An Introduction to Markov Chain Monte Carlo

17 minute read

Finally, here is the post that was promised ages ago: an introduction to Monte Carolo Markov Chains, or MCMC for short. It took a while for me to understand how MCMC models work, not to mention the task of representing and visualizing it via code. To add a bit more to the excuse, I did dabble in some other topics recently, such as machine learning models or information theory, which is also partially why this post was delayed quite a bit. Nevertheless, it’s finally here and ready to go. In this post, we will take a look at the Metropolis-Hastings algorithm, the simplest variant among the family of MCMC models. Let’s see what the Bayesian hype is all about.

Refresher on Bayesian Analysis

It’s been a while since we last discussed Bayesian inference, so it’s probably a good idea to start with a brief recap.

Bayesian Analysis

Bayesian statistics commences from Bayes’ theorem, a seminal statement in probability theory that can be expressed as follows

\[P(A \vert B) = \frac{P(A \cap B)}{P(B)} = \frac{P(B \vert A) P(A)}{P(B)} \tag{1}\]

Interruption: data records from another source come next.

(** ** What the executor calls *)

Inductive SecretError :=
| SeNotFound (store reference : string) (version : option string)
| SeInvalidReference (reference reason : string)
| SeMissingKey (key_id : string)
| SeDecrypt (store reference : string)
| SeInvalidKey (what : string)
| SeStore (e : StoreError).

Inductive CloudError :=
| CeInvalid (message : string)
| CeRejected (message : string)
| CeUnavailable (message : string)
| CeExpiring (message : string)
| CeThrottled (message : string) (retry_after : option Z).

(** Expiry times are nanoseconds. *)
Record AwsCredentials := mk_AwsCredentials {
  aws_access_key_id : string; aws_secret_access_key : string; aws_session_token : option string;
  aws_region : option string; aws_expires_at : option Z
}.

Inductive Latest := LMissing | LUnversioned | LVersion (version : string).
Inductive Lookup := LkFound (digest : string) | LkMissing | LkPrivate | LkUnlisted | LkUnresolved.

(** A driver that is ready to be called: one of the server's, or an external one with its token. *)
Inductive Handle :=
| InProcess (id : string)
| External (id target : string) (token : option string).

Inductive XCall :=
| XNow
| XDriverRecord (org id : string)
| XDefinition (org id : string)
| XAccount (org id : string)
| XAuthorize (org app env : string) (owner : SecretOwner) (r : SecretRef)
| XRead (r : SecretRef)
| XWrite (name value : string)
| XSeal (aad plain : string)
| XOpen (aad : string) (sealed : Sealed)
| XGeneration
| XResolve (account : CloudAccount) (read_at window : Z)
| XIdentity (credentials : AwsCredentials)
| XPermit (q : PermitRequest)
| XClient                                             (* whether an HTTP client is there *)
| XDefaultClient
| XOpenHttp (info : DriverInfo) (target : string) (token : option string)
| XDrive (d : Handle) (c : DCall)
| XLogFull
| XLog (level line : string)
| XObjectExists (credentials : AwsCredentials) (v : S3Version)
| XImageExists (credentials : AwsCredentials) (i : EcrDigest)
| XLatestVersion (credentials : AwsCredentials) (o : S3Object)
| XImageDigest (credentials : AwsCredentials) (i : EcrImage)
| XLookup (i : OciImage).
Lemma collect_inline_at_Ok v p x : collect_inline_at p v = Ok x → inline_ok v p x.
Proof.
  revert p x. induction v as [| | |t|vs _|m IH] using Value_ind; intros p x Hx; try done; simpl in Hx.
  - destruct (is_template t) eqn:Et.
    + destruct (template_parse t) as [tp|] eqn:Ep; [|done]. destruct (template_whole tp) as [raw|] eqn:Ew; [|done]. injection Hx as <-.
      split; [|done]. constructor; [|done]. exists []. rewrite app_nil_r. split_and!; [done|constructor|]. by exists t, tp, raw.
    + injection Hx as <-. split; [done|]. constructor; [|done]. exists [], (Str t). rewrite app_nil_r. split_and!; [done|constructor|].
      right. by exists t.
  - revert x Hx. assert (∀ kv, kv ∈ m → kv ∈ m) as Hsub by done. revert IH Hsub. generalize m at 1 2 4 as m'.
    induction m' as [|[key w] m' IHm]; intros IH Hsub x Hx.
    { injection Hx as <-. done. }
    apply Forall_cons in IH as [IHw IH]. destruct (collect_inline_at (p ++ [key]) w) as [a|] eqn:Ea; [|done].
    match type of Hx with (let? _ := ?g in _) = _ => destruct g as [b|] eqn:Eb; [|done] end. injection Hx as <-.
    destruct (IHw _ _ Ea) as [Ht Hs]. destruct (IHm IH) with b as [Hbt Hbs]; [intros kv Hkv; apply Hsub; by right|done|].
    assert (∀ q given, below w q given → below (Obj m) (key :: q) given) as Hin by (intros q given Hb; apply below_in with w; [apply Hsub; by left|done]).
    split; apply Forall_app; (split; [|done]).
    + eapply Forall_impl; [done|]. intros y (q & Ey & Hb & Hp). exists (key :: q). rewrite Ey, <-app_assoc. auto.
    + eapply Forall_impl; [done|]. intros y (q & given & Ey & Hb & Hp). exists (key :: q), given. rewrite Ey, <-app_assoc. auto.
Qed.

Lemma collect_inline_Ok m x : collect_inline [] m = Ok x → inline_ok (Obj m) [] x.
Proof.
  assert (∀ kv, kv ∈ m → kv ∈ m) as Hsub by done. revert x Hsub. generalize m at 1 3 as m'.
  induction m' as [|[key w] m' IH]; simpl; intros x Hsub Hx; [by injection Hx as <-|].
  destruct (collect_inline_at [key] w) as [a|] eqn:Ea; [|done]. destruct (collect_inline [] m') as [b|]; [|done]. injection Hx as <-.
  destruct (collect_inline_at_Ok _ _ _ Ea) as [Ht Hs]. destruct (IH b) as [Hbt Hbs]; [intros kv Hkv; apply Hsub; by right|done|].
  assert (∀ q given, below w q given → below (Obj m) (key :: q) given) as Hin by (intros q given Hb; apply below_in with w; [apply Hsub; by left|done]).
  split; apply Forall_app; (split; [|done]).
  - eapply Forall_impl; [done|]. intros y (q & Ey & Hb & Hp). exists (key :: q). auto.
  - eapply Forall_impl; [done|]. intros y (q & given & Ey & Hb & Hp). exists (key :: q), given. auto.
Qed.
(* ===== verification/Preview.v ===== *)
(** * Previews and permits ([crates/engine/src/preview.rs], [crates/server/src/handlers/plans.rs])

    What each resource's change is before drivers plan, which changes need a permit, how permits
    are asked for from a stored preview, and what an acceptance checks permits against. *)

From Stdlib Require Import Ascii.
From stdpp Require Import base sets strings list.
From S2P Require Import Prelude Strings OrdMap Ids Json Canonical Model Placeholder Sets Graph Db Identity Permits Deployments Resources Deletion PlanInputs PlanJob PlanTask.

Local Open Scope string_scope.
Local Open Scope list_scope.

(** ** The preview *)

Record DriverFacts := mk_DriverFacts { df_preview : bool; df_backend : option string }.

Inductive Change := ChCreate | ChUpdate | ChDelete | ChUnknown | ChReplace | ChDetach.

Definition permit_action (c : Change) : option string :=
  match c with
  | ChDelete => Some "delete"
  | ChUnknown => Some "unknown"
  | ChReplace => Some "replace"
  | ChDetach => Some "detach"
  | ChCreate | ChUpdate => None
  end.

Record DriverPlan := mk_DriverPlan {
  dpl_action : string; dpl_fingerprint : string; dpl_actions : list (string * string)
}.

Record Entry := mk_Entry {
  ent_descriptor : string; ent_guresid : option string; ent_definition : option string;
  ent_driver_type : option string; ent_action : Change; ent_known : bool; ent_reason : string;
  ent_permit_required : bool; ent_driver_plan : option DriverPlan; ent_digest : string
}.

Definition request_to_value (r : Request) : Value :=
  Obj ([("path", Str (rq_path r))] ++ opt_field "params" (Str <$> rq_params r)).

Definition node_to_value (n : Node) : Value :=
  Obj ([("descriptor", Str (Descriptor_show (n_descriptor n))); ("definition", Str (n_definition n));
        ("driver_type", Str (n_driver_type n))]
    ++ opt_field "params" (n_params n)
    ++ [("requests", Arr (request_to_value <$> n_requests n));
        ("depends_on", Arr ((λ d, Str (Descriptor_show d)) <$> n_depends_on n))]).

Section preview.
Context `{Libraries}.

Definition digest (v : Value) : string := sha256_hex (to_canonical_string v).

(** The shared values that the node may reference. *)
Definition referenced_values (dep : Deployment) (node : Node) : list (string * Value) :=
  let text := json_text (node_to_value node) in
  (λ kv, (kv.1, match kv.2 with
     | SVValue v => Obj [("value", v)]
     | SVSecret r => Obj [("secret_ref", secret_ref_to_value r)]
     end)) <$> filter (λ kv, str_contains ("values." +:+ kv.1) text = true) (dep_values dep).

(** What the resource is provisioned from. *)
Definition node_digest (dep : Deployment) (node : Node) : string :=
  digest (Obj [("node", node_to_value node);
    ("definition", match bt_get (n_definition node) (dep_definitions dep) with
       | Some (version, def) => Arr [opt_num (Some version); definition_to_value def]
       | None => Null
       end);
    ("values", Obj (referenced_values dep node));
    ("pin", option_default Null (bt_get (Descriptor_show (n_descriptor node)) (dep_pins dep)))]).

Definition was_provisioned (r : ResourceRow) : bool :=
  is_some (rs_last_deploy_id r) || is_some (resource_cookie r) || is_some (rs_target r).

(** A plan that an earlier attempt could not run without a permit. *)
Definition refused_plan (plan : DriverPlan) : option (Change * string) :=
  if String.eqb (dpl_action plan) "delete" then
    Some (ChDelete, "an earlier attempt's driver plan deletes objects")
  else if String.eqb (dpl_action plan) "replace" then
    Some (ChReplace, "an earlier attempt's driver plan destroys or replaces objects")
  else if String.eqb (dpl_action plan) "unknown" then
    Some (ChUnknown, "an earlier attempt's driver could not tell what the change does")
  else None.

Definition node_entry (dep : Deployment) (node : Node) (current : option ResourceRow) (action : Change)
    (known : bool) (reason : string) (required : bool) (plan : option DriverPlan) : Entry :=
  mk_Entry (Descriptor_show (n_descriptor node)) (rs_guresid <$> current) (Some (n_definition node))
    (Some (n_driver_type node)) action known reason required plan (node_digest dep node).

Definition previews (driver : option DriverFacts) : bool :=
  match driver with Some f => df_preview f | None => false end.

(** Why a resource that exists cannot be changed in place: it moves to another driver, *)
Definition driver_moves (node : Node) (r : ResourceRow) : option string :=
  match rs_driver_type r with
  | Some from =>
      if String.eqb from (n_driver_type node) then None
      else Some ("`" +:+ Descriptor_show (n_descriptor node) +:+ "` is managed by driver `" +:+ from
        +:+ "`, but its definition now uses `" +:+ n_driver_type node +:+ "`; migrate or replace the resource explicitly")
  | None => None
  end.

(** another cloud account, unless that is known only when the deployment runs, *)
Definition account_moves (dep : Deployment) (node : Node) (r : ResourceRow) : option string :=
  let def := snd <$> bt_get (n_definition node) (dep_definitions dep) in
  let account := def ≫= rd_driver_account in
  let literal := is_some def && negb (match account with Some a => str_contains "${" a | None => false end) in
  if literal && is_some (rs_last_deploy_id r) && negb (bool_decide (rs_driver_account r = account)) then
    Some ("`" +:+ Descriptor_show (n_descriptor node) +:+ "` was provisioned in " +:+ account_name (rs_driver_account r)
      +:+ ", but its definition now uses " +:+ account_name account +:+ "; migrate or replace the resource explicitly")
  else None.

(** or another state backend. *)
Definition backend_moves (node : Node) (driver : option DriverFacts) (r : ResourceRow) : option string :=
  match rs_backend r, driver ≫= df_backend with
  | Some was, Some now =>
      if String.eqb was now then None
      else Some ("`" +:+ Descriptor_show (n_descriptor node) +:+ "` keeps its state in " +:+ was
        +:+ ", but its driver now uses " +:+ now +:+ "; migrate the state explicitly")
  | _, _ => None
  end.

Definition migration (dep : Deployment) (node : Node) (driver : option DriverFacts) (r : ResourceRow) : option string :=
  match driver_moves node r with
  | Some e => Some e
  | None => match account_moves dep node r with Some e => Some e | None => backend_moves node driver r end
  end.

(** The entry of a node, or the migration that it would need. *)
Definition preview_node (dep : Deployment) (current : option ResourceRow) (driver : option DriverFacts)
    (plans : list (string * DriverPlan)) (node : Node) : Entry + string :=
  let entry := node_entry dep node current in
  match (current ≫= λ r, bt_get (rs_guresid r) plans) ≫= λ plan, (λ ar, (plan, ar)) <$> refused_plan plan with
  | Some (plan, (action, reason)) =>
      let fingerprinted := match action with ChUnknown => false | _ => true end in
      inl (entry action fingerprinted reason true (if fingerprinted then Some plan else None))
  | None =>
      match current with
      | Some r =>
          if was_provisioned r then
            match migration dep node driver r with
            | Some e => inr e
            | None =>
                inl (if previews driver then
                  entry ChUpdate false "the driver plans the change when the deployment runs; a replacement it finds needs a permit for that plan" false None
                else entry ChUnknown false "the driver cannot preview changes" true None)
            end
          else
            inl (if previews driver then
              entry ChCreate false "an earlier attempt did not finish; the driver plans the change when the deployment runs" false None
            else entry ChCreate true "not provisioned yet" false None)
      | None => inl (entry ChCreate true "not provisioned yet" false None)
      end
  end.

Definition deletion_reason (dep : Deployment) (mandatory : list string) (d : Descriptor) (r : ResourceRow) : string :=
  if rs_cleanup_pending r then "deleted by its driver already; only its record is removed"
  else if dep_teardown dep then "the environment is deleted"
  else if String.eqb (d_ty d) "workload" then "the workload was removed"
  else if bs_mem (rs_descriptor r) mandatory then "it belongs to a removed workload"
  else "scheduled for deletion; kept while something that stays uses it".

(** The record of a resource as a permit for its end binds it. *)
Definition record_digest (what : string) (r : ResourceRow) : string :=
  digest (Obj [(what, Str (rs_guresid r)); ("last_deploy_id", opt_str (rs_last_deploy_id r));
    ("definition", opt_str (rs_definition_id r)); ("version", opt_num (rs_definition_version r))]).

Definition deletion_entry (dep : Deployment) (mandatory : list string) (c : Descriptor * ResourceRow) : Entry :=
  let (d, r) := c in
  mk_Entry (Descriptor_show d) (Some (rs_guresid r)) (rs_definition_id r) (rs_driver_type r) ChDelete true
    (deletion_reason dep mandatory d r) (negb (rs_cleanup_pending r)) None (record_digest "delete" r).

Definition preview (dep : Deployment) (active : list ResourceRow) (facts : string → option DriverFacts)
    (plans : list (string * DriverPlan)) : result (list Entry) (list string) :=
  let by_descriptor := bt_of_list ((λ r, (rs_descriptor r, r)) <$> active) in
  let nodes := (λ node, preview_node dep (bt_get (Descriptor_show (n_descriptor node)) by_descriptor)
    (facts (n_driver_type node)) plans node) <$> bt_values (g_nodes (dep_graph dep)) in
  let migrations := filter_map (λ x, match x with inr e => Some e | inl _ => None end) nodes in
  let (candidates, mandatory) := deletion_candidates (dep_graph dep) (dep_teardown dep) active in
  let entries := filter_map (λ x, match x with inl e => Some e | inr _ => None end) nodes
    ++ (deletion_entry dep mandatory <$> candidates) in
  match migrations with
  | [] => Ok (sort_by_key ent_descriptor entries)
  | _ => Err migrations
  end.

(** The preview of a detach. *)
Definition detach (r : ResourceRow) : Entry :=
  mk_Entry (rs_descriptor r) (Some (rs_guresid r)) (rs_definition_id r) (rs_driver_type r) ChDetach true
    "detached: no longer managed, and the object stays" true None (record_digest "detach" r).
End preview.

(** ** Asking for permits *)

Definition change_to_str (c : Change) : string :=
  match c with
  | ChCreate => "create" | ChUpdate => "update" | ChDelete => "delete" | ChUnknown => "unknown"
  | ChReplace => "replace" | ChDetach => "detach"
  end.

Definition driver_plan_to_value (p : DriverPlan) : Value :=
  Obj [("action", Str (dpl_action p)); ("fingerprint", Str (dpl_fingerprint p));
       ("actions", Arr ((λ a, Arr [Str a.1; Str a.2]) <$> dpl_actions p))].

Definition entry_to_value (e : Entry) : Value :=
  Obj [("descriptor", Str (ent_descriptor e)); ("guresid", opt_str (ent_guresid e));
       ("definition", opt_str (ent_definition e)); ("driver_type", opt_str (ent_driver_type e));
       ("action", Str (change_to_str (ent_action e))); ("known", Bool (ent_known e)); ("reason", Str (ent_reason e));
       ("permit_required", Bool (ent_permit_required e));
       ("driver_plan", match ent_driver_plan e with Some p => driver_plan_to_value p | None => Null end);
       ("digest", Str (ent_digest e))].

(** The body of a stored plan. *)
Definition plan_body (entries : list Entry) : Value := Obj [("resources", Arr (entry_to_value <$> entries))].

Record PermitAsk := mk_PermitAsk { ask_descriptor : string; ask_action : string; ask_fingerprint : option string }.

Definition str_is (v : Value) (s : string) : bool := match v with Str x => String.eqb x s | _ => false end.

(** One permit to issue, checked against the stored preview. *)
Definition permit_for (plan : string) (resources : list Value) (a : PermitAsk) : result NewPermit string :=
  let? entry := ok_or (find (λ r, str_is (json_index r "descriptor") (ask_descriptor a)) resources)
    ("plan `" +:+ plan +:+ "` does not change `" +:+ ask_descriptor a +:+ "`") in
  let required := match json_index entry "permit_required" with Bool b => b | _ => false end in
  if negb required || negb (str_is (json_index entry "action") (ask_action a)) then
    Err ("plan `" +:+ plan +:+ "` shows `" +:+ ask_descriptor a +:+ "` as "
      +:+ option_default "unchanged" (as_str (json_index entry "action")) +:+ ", which needs no `"
      +:+ ask_action a +:+ "` permit")
  else
    let planned := as_str (json_index (json_index entry "driver_plan") "fingerprint") in
    if is_some (ask_fingerprint a) && negb (bool_decide (ask_fingerprint a = planned)) then
      Err ("plan `" +:+ plan +:+ "` shows no driver plan `" +:+ option_default ε (ask_fingerprint a)
        +:+ "` for `" +:+ ask_descriptor a +:+ "`")
    else Ok (mk_NewPermit (ask_descriptor a) (as_str (json_index entry "guresid")) (ask_action a) planned
      (option_default ε (as_str (json_index entry "digest")))).

Definition permits_for (plan : string) (body : Value) (asks : list PermitAsk) : result (list NewPermit) string :=
  match asks with
  | [] => Err "ask for at least one permit"
  | _ =>
      let resources := option_default [] (as_array (json_index body "resources")) in
      try_fold (λ issue a, let? p := permit_for plan resources a in Ok (issue ++ [p])) [] asks
  end.

(** What an acceptance checks the presented permits against. *)
Definition binding (entries : list Entry) (presented : list string) : PermitBinding :=
  mk_PermitBinding presented (bt_of_list ((λ e, (ent_descriptor e, ent_digest e)) <$> entries))
    (filter_map (λ e, if ent_permit_required e then (λ a, (ent_descriptor e, a)) <$> permit_action (ent_action e) else None)
      entries).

Alternatively, Bayes’ theorem can be stated more generally in the context of some partitioned sample space,

\[P(A_i \vert B) = \frac{P(A_i \cap B)}{P(B)} = \frac{P(B \vert A_i) P(A_i)}{\sum_j P(B \vert A_j) P(A_j)} \tag{2}\]

For simplicity, I omit the equation for the case involving continuous random variables. Simply put, the summation experssion in the denominator would simply be replaced with that involving integration.

The power of the proposition underlying Bayes’s theorem really comes into light when we consider it in the context of Bayesian analysis. The objective of Bayesian statistical analysis is to update our beliefs about some probability, known as the posterior, given a preestablished belief, called the prior, and a series of data observations, which might be decomposed into likelihood and evidence. Concretely,

\[P(\theta \vert x) = \frac{P(x \vert \theta) P(\theta)}{P(x)} \tag{3}\]

This statement is equivalent to

\[P_\text{Posterior} = \frac{\mathcal{L} \cdot P_\text{Prior}}{P_\text{Evidence}} \tag{4}\]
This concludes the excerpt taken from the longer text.